Depuis une petite vingtaine d’années, les Marvel Studios ont envahi le marché mondial de l’entertainment comme jamais. Et si cette série (la première que ledit studio met en ligne pour Disney+) n’a rien d’un brûlot politique, elle agit, en tout cas dans les premiers épisodes que nous avons pu voir, comme un retour à la modestie. Un dégonflage, certes ultra-ambitieux, mais un dégonflage quand même. Et un terrain de jeu jouissif à arpenter.
Deux super-héros·oïnes planqué·es dans un pavillon à la pelouse bien tondue
L’employé joué par Paul Bettany n’est autre que Vision, personnage secondaire du Marvel Cinematic Universe (MCU), censé être mort dans Avengers: Infinity War (2018). On le voit s’installer avec sa femme Wanda Maximoff, autre figure du MCU interprétée par Elizabeth Olsen, dans un pavillon de l’Amérique fifties des papiers peints et des pelouses trop bien tondues. Le couple rencontre ses voisin·es, cache ses superpouvoirs, tente d’éviter les questions gênantes. Le tout dans un décorum précis où certaines scènes sont ponctuées de rires enregistrés.
D’emblée, WandaVision se déploie comme un hommage étrange à l’histoire du petit écran, notamment les sitcoms, comme pour réinjecter du sériel classique dans un monde où le cinéma serait devenu épisodique. Une touche d’I Love Lucy (l’une des premières sitcoms mythiques, drivée par Lucille Ball), un générique en forme de pastiche élégant de Ma sorcière bien-aimée, un soupçon du Prisonnier à travers la sociabilité angoissante de certain·es voisin·es, une référence décalée à Friends et une avancée dans le temps au fur et à mesure des épisodes : c’est la matière même du petit écran que malaxe la série avec une légèreté charmante, tout en pointant les aspects les plus anxiogènes de la vie parfaite/imparfaite mise en scène par le genre depuis toujours.

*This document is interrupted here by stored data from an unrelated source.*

Lemma pool_fold_length sched slots :
  length (fold_left step sched slots) = length slots.
Proof.
  revert slots; induction sched as [|j sched IH]; intros slots; simpl; [reflexivity|].
  rewrite IH. unfold step. destruct (nth_error xs j); [apply set_nth_length|reflexivity].
Qed.

Lemma pool_fold_untouched sched slots i :
  ~ In i sched -> nth_error (fold_left step sched slots) i = nth_error slots i.
Proof.
  revert slots; induction sched as [|j sched IH]; intros slots Hi; simpl; [reflexivity|].
  rewrite IH by (intro; apply Hi; right; assumption).
  unfold step. destruct (nth_error xs j); [|reflexivity].
  apply nth_error_set_nth_other. intro; apply Hi; left; assumption.
Qed.

Lemma pool_fold_done sched slots i x :
  length slots = length xs -> nth_error xs i = Some x -> In i sched ->
  nth_error (fold_left step sched slots) i = Some (Some (task x)).
Proof.
  revert slots; induction sched as [|j sched IH]; intros slots Hlen Hx Hi; [destruct Hi|].
  simpl. destruct (in_dec Nat.eq_dec i sched) as [Hin|Hout].
  - apply IH; [|exact Hx|exact Hin].
    unfold step. destruct (nth_error xs j); [rewrite set_nth_length|]; exact Hlen.
  - destruct Hi as [->|Hin]; [|contradiction].
    rewrite pool_fold_untouched by exact Hout.
    unfold step. rewrite Hx. apply nth_error_set_nth_same.
    rewrite Hlen. apply nth_error_Some. congruence.
Qed.

(** Every filled slot holds the result of its own task. *)
Lemma pool_fold_slot sched slots i y :
  (forall k y', nth_error slots k = Some (Some y') ->
     exists x, nth_error xs k = Some x /\ y' = task x) ->
  nth_error (fold_left step sched slots) i = Some (Some y) ->
  exists x, nth_error xs i = Some x /\ y = task x.
Proof.
  revert slots; induction sched as [|j sched IH]; intros slots Hinv H; simpl in H.
  - exact (Hinv _ _ H).
  - refine (IH _ _ H). intros k y' Hk. unfold step in Hk.
    destruct (nth_error xs j) as [xj|] eqn:Ej; [|exact (Hinv _ _ Hk)].
    destruct (Nat.eq_dec j k) as [<-|Hne].
    + destruct (Nat.lt_ge_cases j (length slots)) as [Hlt|Hge].
      * rewrite nth_error_set_nth_same in Hk by exact Hlt. inversion Hk; eauto.
      * assert (Hn : nth_error (set_nth j (Some (task xj)) slots) j = None)
          by (apply nth_error_None; rewrite set_nth_length; exact Hge).
        congruence.
    + rewrite nth_error_set_nth_other in Hk by exact Hne. exact (Hinv _ _ Hk).
Qed.

Lemma pool_imap_perm sched :
  Permutation sched (seq 0 (length xs)) ->
  pool_imap task xs sched = map (fun x => Some (task x)) xs.
Proof.
  intros Hp. unfold pool_imap. fold step.
  apply nth_error_ext. intros i.
  destruct (nth_error xs i) as [x|] eqn:Ex.
  - rewrite nth_error_map, Ex. simpl. apply pool_fold_done.
    + apply repeat_length.
    + exact Ex.
    + apply (Permutation_in _ (Permutation_sym Hp)). apply in_seq.
      split; [lia|]. apply nth_error_Some. congruence.
  - rewrite nth_error_map, Ex. simpl. apply nth_error_None.
    rewrite pool_fold_length, repeat_length. apply nth_error_None. exact Ex.
Qed.
(** * Token lifecycle of the JWT tutorial server

    A shallow embedding of the two Express servers of the repository:
    [server.js] (module [Server]) and the earlier, shorter variant kept
    under [unnamed/part_000] (module [Variant]).

    The handlers call the [jsonwebtoken] package, which is not part of the
    repository.  A handler is therefore a small program over two events,
    [JwtSign] and [JwtVerify]; [run] interprets the events with any
    implementation [JwtLib] of the package at a given clock value. *)

From Stdlib Require Import String Ascii List ZArith Bool Lia.
Import ListNotations.

Set Warnings "-register-all".

Local Open Scope string_scope.
Local Open Scope Z_scope.

(** ** JavaScript values *)

(** The values that travel through the handlers: what [JSON.parse] yields
    for a request body, plus [undefined].  Numbers are never inspected by
    the code; they are kept as integers. *)
Inductive jsval : Type :=
| VUndefined
| VNull
| VBool (b : bool)
| VNum (n : Z)
| VStr (s : string)
| VArr (items : list jsval)
| VObj (props : list (string * jsval)).

(** [v == null]: true for [null] and [undefined] only. *)
Definition loose_null (v : jsval) : bool :=
  match v with
  | VUndefined | VNull => true
  | _ => false
  end.

(** [v === null]. *)
Definition strict_null (v : jsval) : bool :=
  match v with
  | VNull => true
  | _ => false
  end.

(** [s === v] for a string [s]: only an equal string is strictly equal. *)
Definition strict_eq_str (s : string) (v : jsval) : bool :=
  match v with
  | VStr t => String.eqb s t
  | _ => false
  end.

(** [o[k]] on the property list of an object; a missing key reads as
    [undefined]. *)
Fixpoint lookup (k : string) (props : list (string * jsval)) : jsval :=
  match props with
  | [] => VUndefined
  | (k', v) :: rest => if String.eqb k k' then v else lookup k rest
  end.
Definition get_msk_connection_info (a : aws)
  : startup_exn + (json * json * list pystr) :=
  match get_secret_value a with
  | Failure e => inl (Raise e)
  | Reply None => inl (KeyError (py "SecretString"))
  | Reply (Some (Raised e)) => inl (Raise e)
  | Reply (Some (Loaded creds)) =>
      match subscript creds (py "username") with
      | inl e => inl e
      | inr username =>
          match subscript creds (py "password") with
          | inl e => inl e
          | inr password =>
              match get_bootstrap_brokers a with
              | Failure e => inl (Raise e)
              | Reply resp =>
                  match dict_get resp (py "BootstrapBrokerStringPublicSaslScram") with
                  | None =>
                      inl (KeyError (py "BootstrapBrokerStringPublicSaslScram"))
                  | Some s => inr (username, password, split comma s)
                  end
              end
          end
      end
  end.

(** ** Vocabulary of the properties *)

(** Every window holds at most [maxlen] texts. *)
Definition bounded (h : gmap pystr (list pystr)) : Prop :=
  map_Forall (fun _ d => (length d ≤ maxlen)%nat) h.

(** The lines the backfill prints. *)
Definition is_backfill_log {num} (o : @output num) : bool :=
  match o with
  | LogIgnoredNonJson | LogPreloaded _ _ | LogIgnoreInvalid _
  | LogHistoryPreloaded => true
  | _ => false
  end.

Definition is_CallPredict {num} (o : @output num) : bool :=
  match o with CallPredict _ => true | _ => false end.
(** * machine-api-provider-nvidia-bmm: provider-identity codec, actuator and
      reconciler

    A shallow embedding of
    - [pkg/providerid] (the [nvidia-bmm://] identifier codec),
    - [pkg/actuators/machine/actuator.go] (Create / Update / Exists / Delete),
    - [pkg/controllers/machine] (the Machine reconciler),
    together with the parts of their dependencies that the code relies on
    ([strings], [github.com/google/uuid], [unstructured] nested-field
    accessors).  Go strings are byte sequences, which is what [string] is. *)

From Stdlib Require Import Strings.String Strings.Ascii Strings.Byte NArith ZArith List Bool Lia.
From stdpp Require Import base option list strings gmap.

Import ListNotations.
Local Open Scope string_scope.

(** ** Go errors

    [fmt.Errorf] either creates a fresh error from its message or wraps a
    cause with [%w].  The message is kept without its formatted arguments. *)

Inductive error : Type :=
| Errorf (msg : string)
| Wrapf (msg : string) (cause : error).

(** The outermost message of an error. *)
Definition error_msg (e : error) : string :=
  match e with
  | Errorf m => m
  | Wrapf m _ => m
  end.

(** A Go call returning [(T, error)]. *)
Inductive result (A : Type) : Type :=
| Ok (a : A)
| Err (e : error).
Arguments Ok {A} a.
Arguments Err {A} e.

Definition is_ok {A} (r : result A) : bool :=
  match r with Ok _ => true | Err _ => false end.

(** ** Package [strings] *)

Module strings.

(** [strings.HasPrefix(s, prefix)] *)
Fixpoint HasPrefix (s prefix : string) {struct prefix} : bool :=
  match prefix, s with
  | EmptyString, _ => true
  | String p prefix', String c s' => Ascii.eqb c p && HasPrefix s' prefix'
  | String _ _, EmptyString => false
  end.

(** [s[n:]] for [n <= len(s)] *)
Fixpoint drop (n : nat) (s : string) : string :=
  match n, s with
  | O, _ => s
  | S n', String _ s' => drop n' s'
  | S _, EmptyString => EmptyString
  end.

(** [strings.TrimPrefix(s, prefix)] *)
Definition TrimPrefix (s prefix : string) : string :=
  if HasPrefix s prefix then drop (String.length prefix) s else s.

(** [strings.Split(s, sep)] for a one-byte separator, the only use in the
    repository ([sep = "/"]): the pieces between consecutive separators,
    one more piece than there are separators. *)
Fixpoint Split (s : string) (sep : ascii) : list string :=
  match s with
  | EmptyString => [EmptyString]
  | String c s' =>
      if Ascii.eqb c sep then EmptyString :: Split s' sep
      else match Split s' sep with
           | p :: ps => String c p :: ps
           | [] => [String c EmptyString]
           end
  end.

(** [strings.Contains(s, string(c))] *)
Fixpoint Contains (s : string) (c : ascii) : bool :=
  match s with
  | EmptyString => false
  | String d s' => Ascii.eqb d c || Contains s' c
  end.

(** [strings.EqualFold] on ASCII letters. *)
Definition lower (c : ascii) : ascii :=
  let n := N_of_ascii c in
  if ((65 <=? n) && (n <=? 90))%N then ascii_of_N (n + 32) else c.

Fixpoint EqualFold (s t : string) : bool :=
  match s, t with
  | EmptyString, EmptyString => true
  | String c s', String d t' => Ascii.eqb (lower c) (lower d) && EqualFold s' t'
  | _, _ => false
  end.

End strings.

(** ** Package [github.com/google/uuid] *)

Module uuid.

(** [type UUID [16]byte] *)
Record UUID : Type := mkUUID {
  b0 : byte; b1 : byte; b2 : byte; b3 : byte;
  b4 : byte; b5 : byte; b6 : byte; b7 : byte;
  b8 : byte; b9 : byte; b10 : byte; b11 : byte;
  b12 : byte; b13 : byte; b14 : byte; b15 : byte
}.

Definition bytes (u : UUID) : list byte :=
  [b0 u; b1 u; b2 u; b3 u; b4 u; b5 u; b6 u; b7 u;
   b8 u; b9 u; b10 u; b11 u; b12 u; b13 u; b14 u; b15 u].

Definition of_bytes (l : list byte) : option UUID :=
  match l with
  | [a0; a1; a2; a3; a4; a5; a6; a7; a8; a9; a10; a11; a12; a13; a14; a15] =>
      Some (mkUUID a0 a1 a2 a3 a4 a5 a6 a7 a8 a9 a10 a11 a12 a13 a14 a15)
  | _ => None
  end.

(** [const hextable = "0123456789abcdef"] of [encoding/hex] *)
Definition hextable (n : N) : ascii :=
  if (n <? 10)%N then ascii_of_N (48 + n) else ascii_of_N (87 + n).

Definition hi (b : byte) : N := N.shiftr (Byte.to_N b) 4.
Definition lo (b : byte) : N := N.land (Byte.to_N b) 15.

(** [hex.Encode]: two lower-case digits per byte. *)
Fixpoint encodeHex (l : list byte) : string :=
  match l with
  | [] => EmptyString
  | b :: l' => String (hextable (hi b)) (String (hextable (lo b)) (encodeHex l'))
  end.

(** [func (uuid UUID) String() string]: the canonical
    [xxxxxxxx-xxxx-xxxx-xxxx-xxxxxxxxxxxx] form. *)
Definition UUID_String (u : UUID) : string :=
  encodeHex [b0 u; b1 u; b2 u; b3 u] ++ "-" ++
  encodeHex [b4 u; b5 u] ++ "-" ++
  encodeHex [b6 u; b7 u] ++ "-" ++
  encodeHex [b8 u; b9 u] ++ "-" ++
  encodeHex [b10 u; b11 u; b12 u; b13 u; b14 u; b15 u].

(** The table [xvalues]: the value of a hexadecimal digit, 255 otherwise. *)
Definition xvalues (c : ascii) : N :=
  let n := N_of_ascii c in
  if ((48 <=? n) && (n <=? 57))%N then n - 48
  else if ((97 <=? n) && (n <=? 102))%N then n - 87
  else if ((65 <=? n) && (n <=? 70))%N then n - 55
  else 255.

(** [func xtob(x1, x2 byte) (byte, bool)] *)
Definition xtob (x1 x2 : ascii) : option byte :=
  let v1 := xvalues x1 in
  let v2 := xvalues x2 in
  if (negb (v1 =? 255) && negb (v2 =? 255))%N
  then Byte.of_N (N.lor (N.shiftl v1 4) v2 mod 256)
  else None.

(** [s[i]]; out of range the Go code would panic, and [Parse] never is. *)
Definition at_ (s : string) (i : nat) : ascii :=
  match String.get i s with
  | Some c => c
  | None => "000"%char
  end.

Definition xtob_at (s : string) (x : nat) : option byte :=
  xtob (at_ s x) (at_ s (x + 1)).

Definition invalidFormat : error := Errorf "invalid UUID format".

(** The tail of [Parse], once [s] holds the 36-byte hyphenated form at its
    start. *)
Definition parseHyphenated (s : string) : result UUID :=
  if negb (Ascii.eqb (at_ s 8) "-" && Ascii.eqb (at_ s 13) "-" &&
           Ascii.eqb (at_ s 18) "-" && Ascii.eqb (at_ s 23) "-")
  then Err invalidFormat
  else
    match mapM (xtob_at s)
            [0; 2; 4; 6; 9; 11; 14; 16; 19; 21; 24; 26; 28; 30; 32; 34]%nat
            ≫= of_bytes with
    | Some u => Ok u
    | None => Err invalidFormat
    end.

(** [func Parse(s string) (UUID, error)]: accepts the canonical form, the
    [urn:uuid:] form, the form with one enclosing byte on each side, and
    32 bare hexadecimal digits. *)
Definition Parse (s : string) : result UUID :=
  let n := String.length s in
  if (n =? 36)%nat then parseHyphenated s
  else if (n =? 36 + 9)%nat then
    if negb (strings.EqualFold (String.substring 0 9 s) "urn:uuid:")
    then Err (Errorf "invalid urn prefix")
    else parseHyphenated (strings.drop 9 s)
  else if (n =? 36 + 2)%nat then parseHyphenated (strings.drop 1 s)
  else if (n =? 32)%nat then
    match mapM (fun i => xtob_at s (i * 2)) (seq 0 16) ≫= of_bytes with
    | Some u => Ok u
    | None => Err invalidFormat
    end
  else Err (Errorf "invalid UUID length").

End uuid.

(** ** Package [pkg/providerid] *)

Module providerid.

Definition ProviderPrefix : string := "nvidia-bmm://".

(** [type ProviderID struct] *)
Record ProviderID : Type := mkProviderID {
  OrgName : string;
  TenantName : string;
  SiteName : string;
  InstanceID : uuid.UUID
}.

(** [func NewProviderID(orgName, tenantName, siteName string, instanceID uuid.UUID)] *)
Definition NewProviderID (orgName tenantName siteName : string)
    (instanceID : uuid.UUID) : ProviderID :=
  {| OrgName := orgName; TenantName := tenantName;
     SiteName := siteName; InstanceID := instanceID |}.

(** [func (p *ProviderID) String() string]:
    [fmt.Sprintf("%s%s/%s/%s/%s", ProviderPrefix, ...)] *)
Definition ProviderID_String (p : ProviderID) : string :=
  ProviderPrefix ++ OrgName p ++ "/" ++ TenantName p ++ "/" ++
  SiteName p ++ "/" ++ uuid.UUID_String (InstanceID p).
(** * Table-aware Markdown cleaning of [src/index.ts]

    A shallow embedding of the cleaning pipeline of the document organizer
    server ([cleanMarkerOutput], [improvedCleanMarkerOutput],
    [cleanTableLine], [formatTableRegion], [cleanRegularLine] and
    [applyGlobalCleanups]) together with the properties stated about it.

    Modelling conventions.
    - A JavaScript string is a list of code units; a code unit is an
      [ascii], so the model covers the code units 0..255.  The class [\s]
      restricted to that range is 9..13, 32 and 160.
    - A JavaScript [number] is a rational [Q].  Every number the pipeline
      computes is a length, a small integer constant, or a quotient of two
      lengths, and the concrete evaluations below only use quotients that a
      double represents exactly.
    - Regular expressions are kept as syntax trees written after the
      literals of the source and run by one backtracking matcher that
      follows the ECMAScript rules (leftmost match, greedy quantifiers,
      empty iterations of a quantifier rejected). *)

From Stdlib Require String.
Import String.StringSyntax.
From Stdlib Require Import List Sorted Ascii Bool Arith ZArith QArith Qround Qminmax Lia.
Import ListNotations.

Delimit Scope string_scope with string.
Local Open Scope nat_scope.

(* ================================================================== *)
(** ** JavaScript strings *)

Module Js.

Abbreviation jsstring := (list ascii).

Definition str (s : String.string) : jsstring := String.list_ascii_of_string s.
Arguments str s%_string.

Definition code (c : ascii) : nat := nat_of_ascii c.

Definition chr_eqb (a b : ascii) : bool := Ascii.eqb a b.

(** [\s] on the code units below 256. *)
Definition isSpace (c : ascii) : bool :=
  let n := code c in
  ((9 <=? n) && (n <=? 13)) || (n =? 32) || (n =? 160).

(** Line terminators below 256: LF and CR. *)
Definition isLineTerminator (c : ascii) : bool :=
  let n := code c in (n =? 10) || (n =? 13).

Definition isUpper (c : ascii) : bool :=
  let n := code c in (65 <=? n) && (n <=? 90).

Definition isLower (c : ascii) : bool :=
  let n := code c in (97 <=? n) && (n <=? 122).

Definition isAlpha (c : ascii) : bool := isUpper c || isLower c.

Definition isDigit (c : ascii) : bool :=
  let n := code c in (48 <=? n) && (n <=? 57).

Definition pipe : ascii := "|"%char.
Definition dash : ascii := "-"%char.
Definition space : ascii := " "%char.
Definition newline : ascii := "010"%char.
Definition lt_sign : ascii := "<"%char.
Definition gt_sign : ascii := ">"%char.

(** [s.trimStart()], [s.trimEnd()], [s.trim()]. *)
Fixpoint trimStart (s : jsstring) : jsstring :=
  match s with
  | c :: s' => if isSpace c then trimStart s' else s
  | [] => []
  end.

Fixpoint trimEnd (s : jsstring) : jsstring :=
  match s with
  | [] => []
  | c :: s' =>
      match trimEnd s' with
      | [] => if isSpace c then [] else [c]
      | t => c :: t
      end
  end.

Definition trim (s : jsstring) : jsstring := trimEnd (trimStart s).

(** [s.split(sep)] for a separator of one code unit: always at least one
    piece. *)
Fixpoint split (sep : ascii) (s : jsstring) : list jsstring :=
  match s with
  | [] => [[]]
  | c :: s' =>
      if chr_eqb c sep then [] :: split sep s'
      else match split sep s' with
           | p :: ps => (c :: p) :: ps
           | [] => [[c]]
           end
  end.

(** [arr.join(sep)]. *)
Fixpoint join (sep : jsstring) (parts : list jsstring) : jsstring :=
  match parts with
  | [] => []
  | [p] => p
  | p :: ps => p ++ sep ++ join sep ps
  end.

(** [c.repeat(n)] for a string of one code unit. *)
Definition repeat1 (c : ascii) (n : nat) : jsstring := List.repeat c n.

(** [s.padEnd(n)]: filled with spaces up to length [n], never shortened. *)
Definition padEnd (s : jsstring) (n : nat) : jsstring :=
  s ++ repeat1 space (n - length s).

(** [s.substring(0, n)]. *)
Definition substring0 (s : jsstring) (n : nat) : jsstring := firstn n s.

(** Truthiness of a string: non-empty. *)
Definition truthy (s : jsstring) : bool :=
  match s with [] => false | _ :: _ => true end.

End Js.

Import Js.

(* ================================================================== *)
(** ** Regular expressions *)

Module Re.

Inductive regex : Type :=
| Emp                              (* the empty pattern *)
| Chr (c : ascii)                  (* a literal code unit *)
| Cls (p : ascii -> bool)          (* a class, an escape such as \s, or a negated class *)
| Seq (r1 r2 : regex)              (* r1 r2 *)
| Opt (r : regex)                  (* r?  greedy *)
| Star (r : regex)                 (* r*  greedy *)
| Plus (r : regex)                 (* r+  greedy *)
| Grp (n : nat) (r : regex)        (* capture group number n *)
| Bol (multiline : bool)           (* ^ *)
| Eol (multiline : bool)           (* $ *)
| Behind (p : ascii -> bool)       (* (?<=c) for a class c of one code unit *)
| Ahead (r : regex).               (* (?=r) *)

(** A position of the matcher in the subject string: the code units before
    it (nearest first), the code units after it, and the captures. *)
Record mstate : Type := MState {
  before : jsstring;
  after : jsstring;
  groups : list (nat * jsstring)
}.

Definition start_state (s : jsstring) : mstate := MState [] s [].

Definition orElse {A} (x : option A) (y : option A) : option A :=
  match x with Some _ => x | None => y end.

(** Greedy iteration of [step]: one more iteration that consumes input,
    then the rest of the loop, and otherwise the continuation.  The fuel is
    one more than the input left, and each iteration consumes input. *)
Fixpoint star_loop (step : mstate -> (mstate -> option mstate) -> option mstate)
    (fuel : nat) (st : mstate) (k : mstate -> option mstate) : option mstate :=
  match fuel with
  | 0 => k st
  | S fuel' =>
      orElse
        (step st (fun st' =>
           if length (after st') <? length (after st)
           then star_loop step fuel' st' k
           else None))
        (k st)
  end.

Fixpoint rmatch (r : regex) (st : mstate) (k : mstate -> option mstate)
    : option mstate :=
  match r with
  | Emp => k st
  | Chr c =>
      match after st with
      | x :: s' =>
          if chr_eqb x c then k (MState (x :: before st) s' (groups st)) else None
      | [] => None
      end
  | Cls p =>
      match after st with
      | x :: s' =>
          if p x then k (MState (x :: before st) s' (groups st)) else None
      | [] => None
      end
  | Seq r1 r2 => rmatch r1 st (fun st' => rmatch r2 st' k)
  | Opt r1 => orElse (rmatch r1 st k) (k st)
  | Star r1 => star_loop (rmatch r1) (S (length (after st))) st k
  | Plus r1 =>
      rmatch r1 st (fun st' => star_loop (rmatch r1) (S (length (after st'))) st' k)
  | Grp n r1 =>
      rmatch r1 st (fun st' =>
        let text := firstn (length (after st) - length (after st')) (after st) in
        k (MState (before st') (after st') ((n, text) :: groups st')))
  | Bol multiline =>
      match before st with
      | [] => k st
      | x :: _ => if multiline && isLineTerminator x then k st else None
      end
  | Eol multiline =>
      match after st with
      | [] => k st
      | x :: _ => if multiline && isLineTerminator x then k st else None
      end
  | Behind p =>
      match before st with
      | x :: _ => if p x then k st else None
      | [] => None
      end
  | Ahead r1 =>
      match rmatch r1 st Some with
      | Some _ => k st
      | None => None
      end
  end.

(** A match that starts at the position [st]. *)
Definition match_here (r : regex) (st : mstate) : option mstate :=
  rmatch r (MState (before st) (after st) []) Some.

(** The text of capture group [n] ([$n] in a replacement), empty when the
    group took no part in the match. *)
Fixpoint group_text (n : nat) (gs : list (nat * jsstring)) : jsstring :=
  match gs with
  | [] => []
  | (m, t) :: gs' => if n =? m then t else group_text n gs'
  end.

Inductive titem : Type :=
| Lit (s : jsstring)
| Ref (n : nat).

Definition template := list titem.

Definition expand (tpl : template) (gs : list (nat * jsstring)) : jsstring :=
  flat_map (fun it => match it with Lit s => s | Ref n => group_text n gs end) tpl.

(** One code unit forward. *)
Definition advance (st : mstate) : option (ascii * mstate) :=
  match after st with
  | [] => None
  | c :: s' => Some (c, MState (c :: before st) s' [])
  end.
Lemma first_run_failure_None (runs : list PackageRun) :
  head (omap (λ r, failure_of (run_result r)) runs) = None
  ↔ Forall (λ r, run_result r = Promise (Fulfilled tt)) runs.
Proof.
  induction runs as [|r runs IH]; simpl.
  - split; [constructor | reflexivity].
  - destruct (failure_of (run_result r)) as [e|] eqn:Hf; simpl.
    + split; [discriminate|]. intros H. apply Forall_cons in H as [H _].
      apply failure_of_unit_None in H. congruence.
    + rewrite IH. apply failure_of_unit_None in Hf.
      split; [by constructor|]. intros H. by apply Forall_cons in H as [_ H].
Qed.

Lemma applying_not_summary (srcPkg : PkgDesc) (n : nat) :
  applying srcPkg ≠ summary n.
Proof. unfold applying, summary. cbn [String.append]. discriminate. Qed.

Lemma settled_app {Item} (evs1 evs2 : list (SchedEvent Item)) :
  settled (evs1 ++ evs2) = settled evs1 ++ settled evs2.
Proof.
  induction evs1 as [|[x|x o] evs1 IH]; simpl; [reflexivity | exact IH |].
  f_equal. exact IH.
Qed.

Lemma settled_wave {Item} (group : list Item) outs :
  settled (wave_events group outs) = outs.
Proof.
  unfold wave_events. rewrite settled_app.
  assert (H1 : settled (map Dispatch group) = []).
  { induction group as [|x g IH]; simpl; [reflexivity | exact IH]. }
  rewrite H1. simpl.
  induction outs as [|[x o] outs IH]; simpl; [reflexivity|].
  f_equal. exact IH.
Qed.

Lemma settled_waves {Item}
    (waves : list (list Item * list (Item * option JsError))) :
  settled (concat (map (λ wv, wave_events wv.1 wv.2) waves))
    = concat waves.*2.
Proof.
  induction waves as [|[g o] waves IH]; simpl; [reflexivity|].
  rewrite settled_app, settled_wave. f_equal. exact IH.
Qed.

Lemma dispatch_chunk_file_outcomes path project srcPkg destPkg fs : ∀ w,
  (dispatch_chunk (processFile path project srcPkg destPkg) fs w).2
    = file_outcomes path project srcPkg destPkg fs w.
Proof.
  induction fs as [|f fs IH]; intros w; simpl; [reflexivity|].
  destruct (processFile path project srcPkg destPkg f w) as [w1 k] eqn:Hp.
  specialize (IH w1).
  destruct (dispatch_chunk _ fs w1) as [w2 outs]. simpl in *.
  f_equal. exact IH.
Qed.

Un petit monstre ciné-télé à l’hybridation joyeuse
Car un danger rôde sous la surface. Tout cela n’est peut-être qu’un théâtre enfantin et débraillé, bientôt remplacé par un autre. L’écrin confortable et artificiel du noir et blanc disparaît après deux épisodes au profit de la couleur. Il se pourrait que l’action reprenne ses droits. On peut se demander si WandaVision perdra son cachet pour revenir dans des rails de bruit et de fureur MCU compatibles, mais l’intuition nous dit que ce ne sera pas complètement le cas. Nous voici devant un objet pop ambigu et plein de vitalité, un petit monstre ciné-télé à l’hybridation joyeuse. Et c’est déjà beaucoup.